The commissions delivery services charge, ranging from 18 to 30 percent of the order, make many operators grumpy, especially when they hear third-parties brag about how much private equity is flooding into their space, allowing expansion into ever more cities.

DoorDash’s COO, for example, talked about its $535 million investment from SoftBank earlier this year, which will allow it to expand into 1,800 cities by the end of 2018, up from 600 now. If they’re attracting so much money and becoming so profitable in their mature markets, why aren’t they reducing prices, the audience member complained.

But two panelists pushed back, including, surprisingly, one operator himself. Jim Collins operates a restaurant in California, and is CEO of Kitchen United, which builds “ghost kitchens” or kitchens without a storefront restaurant that allow an operator to expand its delivery radius with much lower labor costs.

“There’s something interesting that’s been discussed in this conference, who owns that data?” Collins said. “I truly believe that the platform that acquires the customer should own the data. If GrubHub has acquired your customer, they should own the data,” and he urged operators to change their mindset.

“We all think of restaurants as an infrastructure, those four walls. An online marketing company is also an infrastructure. They don’t make food; you don’t make online apps,” he said. Restaurant owners can pound on the table and protest as much as they want, he added, but their little “$75 a month” spent on marketing doesn’t come close to having the reach of a delivery platform.

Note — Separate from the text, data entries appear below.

Definition ScrimGoLive (restartSeconds : Z) : M bool :=
  c ← gets ctx; s ← gets st;
  match c with
  | None => mret false
  | Some c =>
      if negb (is_mode (mode s) MatchWarmup) then mret false
      else
        upd (fun s => s <| warmupRulesApplied := true |> <| matchLoadedChatSent := true |>) ;;
        ApplyMatchCvars c ;;
        a ← enqueue_all E [liveCfgCommand E; "mp_warmup_pausetimer 0"; "mp_warmup_end"];
        emit (EnableBackups (c_matchid c) (Z.max 1 (map_number (ms E)))) ;;
        b ← enqueue E ("mp_restartgame " +s+ to_string (Z.max 1 (Z.min 10 restartSeconds)));
        when (a || b) (upd (fun s => s <| startTriggered := true |> <| lastGateCmd := now E |>)) ;;
        mret (a || b)
  end.

(** ** The knife round *)

Definition IsKnifeForMap (c : WebhookMatchContext) (n : Z) : bool := match map_side c n with Some s => (s =s "knife") && knifeFeature E | None => false end.
Definition AnyHumanOnCtOrT : bool := existsb (fun h => (p_team h =? 2) || (p_team h =? 3)) (humans E).

Definition kKnifeCmds : list string :=
  ["mp_warmup_pausetimer 0"; "mp_ignore_round_win_conditions 0"; "mp_respawn_on_death_ct 0"; "mp_respawn_on_death_t 0"; "mp_buy_anywhere 0";
   "mp_respawn_immunitytime 0"; "mp_buy_during_immunity 0"; "mp_buytime 0"; "mp_startmoney 0"; "mp_maxmoney 0"; "mp_give_player_c4 0";
   qs "mp_ct_default_primary ``"; qs "mp_t_default_primary ``"; qs "mp_ct_default_secondary ``"; qs "mp_t_default_secondary ``";
   qs "mp_ct_default_grenades ``"; qs "mp_t_default_grenades ``"; "mp_ct_default_melee weapon_knife"; "mp_t_default_melee weapon_knife";
   "mp_team_intro_time 0"; "mp_logdetail 3"; "mp_warmup_end"; "mp_restartgame 1"].
Definition upd_knife (f : Knife -> Knife) : M unit := upd (fun s => s <| knife := f (knife s) |>).
Definition ApplyKnifeRules : M unit :=
  a ← enqueue E "exec ReadyUp/knife.cfg";
  when ((devBots E || simulating E) && negb AnyHumanOnCtOrT) (EnqueueAfterCfg ["mp_roundtime 0.5"; "mp_roundtime_defuse 0.5"; "mp_roundtime_hostage 0.5"]) ;;
  b ← enqueue_all E kKnifeCmds;
  when (a || b) (upd_knife (fun k => k <| knifeRulesApplied := true |> <| knifeLogdetailSet := true |>)).

Definition StartKnife : M bool :=
  s ← gets st;
  if negb (is_mode (mode s) MatchWarmup) then mret false
  else if negb (knifeFeature E) then mret false
  else
    ResetKnife E (mapNumberNow E) ;;
    upd (fun s => s <| mode := MatchKnife |> <| startTriggered := false |> <| lastGateCmd := now E |>) ;;
    ApplyKnifeRules ;;
    applied ← gets (fun w => knifeRulesApplied (knife (st w)));
    if negb applied then upd (fun s => s <| mode := MatchWarmup |>) ;; mret false
    else
      upd_knife (fun k => k <| knifePhase := KnifeStarting |> <| knifeTriggeredAt := now E |>) ;;
      emit (Heartbeat "warmup") ;;
      when (negb (hudReplacesChat E)) (emit (ChatAll "knife.after_restart" [])) ;;
      mret true.
Definition StartKnifeRound : M bool := c ← gets ctx; match c with Some _ => StartKnife | None => mret false end.

Definition MaybeEnterKnifeMode : M unit :=
  s ← gets st; c ← gets ctx;
  if negb (is_mode (mode s) MatchWarmup) then mret tt
  else if negb (warmupEnabled (warmup s)) || recoveryGate s || startTriggered s then mret tt
  else if negb (warmupRulesApplied s) then mret tt
  else
    match c with
    | None => mret tt
    | Some c =>
        if negb (IsKnifeForMap c (mapNumberNow E)) then mret tt
        else if recent (lastGateCmd s) ms800 then mret tt
        else
          go ← AllRosterReadyAndConnected c;
          if negb go then mret tt
          else if negb (goLiveAllowed E false) then upd (fun s => s <| lastGateCmd := now E |>)
          else StartKnife ;; mret tt
    end.

Definition KnifeWinnerName (k : Knife) (c : WebhookMatchContext) : string :=
  if scrim c then CsSideName (knifeWinnerCs k)
  else let n := if is_team2 (knifeWinner k) then t_name (c_team2 c) else t_name (c_team1 c) in if sempty n then CsSideName (knifeWinnerCs k) else n.

(** The side the winner wants to start on; [None]: not a choice. *)
Definition wanted_side (choice : string) (winnerIsTeam1 : bool) : option bool :=
  let c := lower choice in
  if c =s "ct" then Some true else if c =s "t" then Some false
  else if c =s "stay" then Some winnerIsTeam1 else if c =s "switch" then Some (negb winnerIsTeam1) else None.

Definition ApplyKnifeSideChoice (c : WebhookMatchContext) (mapNumber : Z) (choice : string) (picker : Z) (pickerName : string) : M bool :=
  k ← gets (fun w => knife (st w));
  if bool_decide (knifeWinner k = TeamUnknown) then mret false
  else if negb (knifeAwaitingPick k) then mret false
  else
    let winnerIsTeam1 := bool_decide (knifeWinner k = Team1) in
    match wanted_side choice winnerIsTeam1 with
    | None => mret false
    | Some wantsCt =>
        let team1StartsCt := if wantsCt then winnerIsTeam1 else negb winnerIsTeam1 in
        change (fun w => w <| ctx := WebhookUpdateMapSide mapNumber (if team1StartsCt then "team1_ct" else "team2_ct") <$> ctx w |>) ;;
        when (negb team1StartsCt) (send E "mp_swapteams") ;;
        let team := if winnerIsTeam1 then "team1" else "team2" in
        let side := if wantsCt then "ct" else "t" in
        let by_ := if negb (sempty pickerName) then pickerName else if picker =? 0 then "server" else to_string picker in
        emit (SidePicked mapNumber (current_map (ms E)) side by_ team) ;;
        when (signalsOn E)
          (emit (Signal "side_picked" [("team", team); ("side", side);
                                       ("picked_by", if negb (picker =? 0) then to_string picker else if pickerName =s "timeout" then "timeout" else "console")] mapNumber)) ;;
        let winnerName := KnifeWinnerName k c in
        ResetKnife E mapNumber ;;
        upd (fun s => s <| mode := MatchWarmup |> <| warmupRulesApplied := true |> <| matchLoadedChatSent := true |>) ;;
        a ← enqueue E (liveCfgCommand E);
        ApplyMatchCvars c ;;
        b ← enqueue_all E ["mp_warmup_pausetimer 0"; "mp_warmup_end"];
        emit (EnableBackups (c_matchid c) (Z.max 1 mapNumber)) ;;
        d ← enqueue E "mp_restartgame 1";
        upd (fun s => s <| startTriggered := a || b || d |> <| lastGateCmd := now E |>) ;;
        let timedOut := pickerName =s "timeout" in
        let sideName := if wantsCt then "CT" else "T" in
        emit (ChatAll ((if timedOut then "knife.picked_timeout" else "knife.picked") +s+ (if team1StartsCt then "_stay" else "_swap"))
                [("team", winnerName); ("side", sideName)]) ;;
        when (hudScreens E) (emit (SidesNotice timedOut team1StartsCt wantsCt winnerName sideName)) ;;
        mret true
    end.

Definition KnifeApplySideChoice (choice : string) (picker : Z) (pickerName : string) : M bool :=
  c ← gets ctx; s ← gets st;
  match c with
  | None => mret false
  | Some c =>
      if negb (is_mode (mode s) MatchKnife) then mret false
      else ApplyKnifeSideChoice c (if 0 <? knifeMapNumber (knife s) then knifeMapNumber (knife s) else 1) choice picker pickerName
  end.

Definition kSecond : Z := 1000000000.
Definition MaybeAutoPickKnifeSide : M unit :=
  s ← gets st; c ← gets ctx;
  let k := knife s in
  if negb (is_mode (mode s) MatchKnife) || negb (knifeAwaitingPick k) || bool_decide (knifeWinner k = TeamUnknown) || (knifePickDeadline k =? 0) then mret tt
  else
    match c with
    | None => mret tt
    | Some c =>
        if now E <? knifePickDeadline k
        then
          let left := (knifePickDeadline k - now E) ÷ kSecond in
          when (negb (knifeReminderSent k) && (left <=? 15) && (5 <=? left))
            (upd_knife (fun k => k <| knifeReminderSent := true |>) ;;
             when (negb (hudReplacesChat E)) (emit (ChatAll "knife.pick_reminder" [("team", KnifeWinnerName k c); ("seconds", to_string (left + 1))])))
        else ApplyKnifeSideChoice c (mapNumberNow E) "stay" 0 "timeout" ;; mret tt
    end.

Definition KnifeOnRoundStart (mapNumber : Z) : M unit :=
  c ← gets ctx; s ← gets st;
  match c with
  | None => mret tt
  | Some _ =>
      if negb (is_mode (mode s) MatchKnife) || negb (bool_decide (knifePhase (knife s) = KnifeStarting)) then mret tt
      else if now E - knifeTriggeredAt (knife s) <? ms800 then mret tt
      else
        let n := map_or_1 mapNumber in
        upd_knife (fun k => k <| knifeMapNumber := n |> <| knifePhase := KnifeRunning |>) ;;
        emit (TrackerReset true) ;;
        when (negb (knifeStartedSent (knife s))) (emit (KnifeStarted n) ;; upd_knife (fun k => k <| knifeStartedSent := true |>)) ;;
        when (negb (hudReplacesChat E)) (emit (ChatAll "knife.started" []))
  end.

Definition stats_args : Args :=
  [("ct_alive", to_string (alive (knifeStats E 3))); ("ct_hp", to_string (hp (knifeStats E 3)));
   ("t_alive", to_string (alive (knifeStats E 2))); ("t_hp", to_string (hp (knifeStats E 2)))].
(** The winning side, the reason and the announcement. *)
Definition knife_winner (csWinner : Z) (elimination : bool) : Z * string * string * Args :=
  if elimination && ((csWinner =? 2) || (csWinner =? 3)) then (csWinner, "elimination", "knife.won_elimination", [("side", CsSideName csWinner)])
  else
    let ct := knifeStats E 3 in
    let t := knifeStats E 2 in
    if negb (alive ct =? alive t) then ((if alive t <? alive ct then 3 else 2), "more alive", "knife.won_more_alive", stats_args)
    else if negb (hp ct =? hp t) then ((if hp t <? hp ct then 3 else 2), "more HP", "knife.won_more_hp", stats_args)
    else ((if coin E then 3 else 2), "coin flip", "knife.won_coin_flip", stats_args).

Definition KnifeOnRoundEnd (mapNumber csWinner : Z) (elimination : bool) : M unit :=
  c ← gets ctx; s ← gets st;
  match c with
  | None => mret tt
  | Some c =>
      if negb (is_mode (mode s) MatchKnife) || negb (bool_decide (knifePhase (knife s) = KnifeRunning)) then mret tt
      else
        let n := map_or_1 mapNumber in
        let '(winnerCs, reason, key, args) := knife_winner csWinner elimination in
        let team := if winnerCs =? 3 then Team1 else Team2 in
        upd_knife (fun k => k <| knifeReasonShort := reason |> <| knifeWinnerCs := winnerCs |> <| knifeWinner := team |> <| knifeEndedSent := true |>
                              <| knifePhase := KnifePicking |> <| knifeAwaitingPick := true |> <| knifeReminderSent := false |>) ;;
        emits [TrackerReset false; KnifeEnded n (if is_team2 team then "team2" else "team1")] ;;
        send E "mp_ignore_round_win_conditions 1" ;; send E "mp_respawn_on_death_ct 1" ;; send E "mp_respawn_on_death_t 1" ;;
        when (knifeLogdetailSet (knife s)) (send E "mp_logdetail 0" ;; upd_knife (fun k => k <| knifeLogdetailSet := false |>)) ;;
        let botsOnly := negb (existsb (fun h => p_team h =? winnerCs) (humans E)) in
        let sec := if botsOnly then 3 else Z.max 5 (Z.min 300 (if scrim c then knifePickSeconds E else c_knifeDecisionSeconds c)) in
        upd_knife (fun k => k <| knifePickDeadline := now E + sec * kSecond |>) ;;
        k ← gets (fun w => knife (st w));
        let name := KnifeWinnerName k c in
        when (negb (hudReplacesChat E)) (emit (ChatAll key (args ++ [("team", name)]))) ;;
        if botsOnly then emit (ChatAll "knife.bots_only" [])
        else when (negb (hudReplacesChat E)) (emit (ChatAll "knife.pick_prompt" [("team", name); ("seconds", to_string sec)]))
  end.

Definition GetKnifePhase (s : State) : KnifePhase := if is_mode (mode s) MatchKnife then knifePhase (knife s) else KnifeNone.
Definition KnifePhaseString (s : State) : option string :=
  match GetKnifePhase s with KnifeNone => None | KnifeStarting => Some "starting" | KnifeRunning => Some "running" | KnifePicking => Some "pick" end.
Definition KnifeIsAwaitingPick (s : State) : bool := is_mode (mode s) MatchKnife && knifeAwaitingPick (knife s).
Definition KnifeWinnerTeamString (s : State) : string :=
  match knifeWinner (knife s) with Team1 => "team1" | Team2 => "team2" | TeamUnknown => "unknown" end.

“Yes, it’s your food, but realistically do you really think your food would have reached that mass and that scale if it wasn’t for those platforms? When we start talking about we own the data—no, we would not have had any data without them.”

He ended with a flourish: “I had a restaurant operator say to me, I can’t make money in delivery. If you can’t make money in delivery, then you better start thinking about a new business to be in.”

Fred LeFranc, panel moderator and CEO of Results Thru Strategy, ended on a conciliatory note. The third-party services are sincere when they say they want to help restaurant operators grow revenue, he said, but the industry is so new that everyone is figuring out how the model will work.
“It’s like whitewater rafting. You can’t control that raft. All you can do is not crash into the wall and die,” he said, adding he likes the new Food on Demand Conference because “we now have a tribe, a community so we can have this ongoing conversation.”

No doubt this is one debate that won’t be ending soon.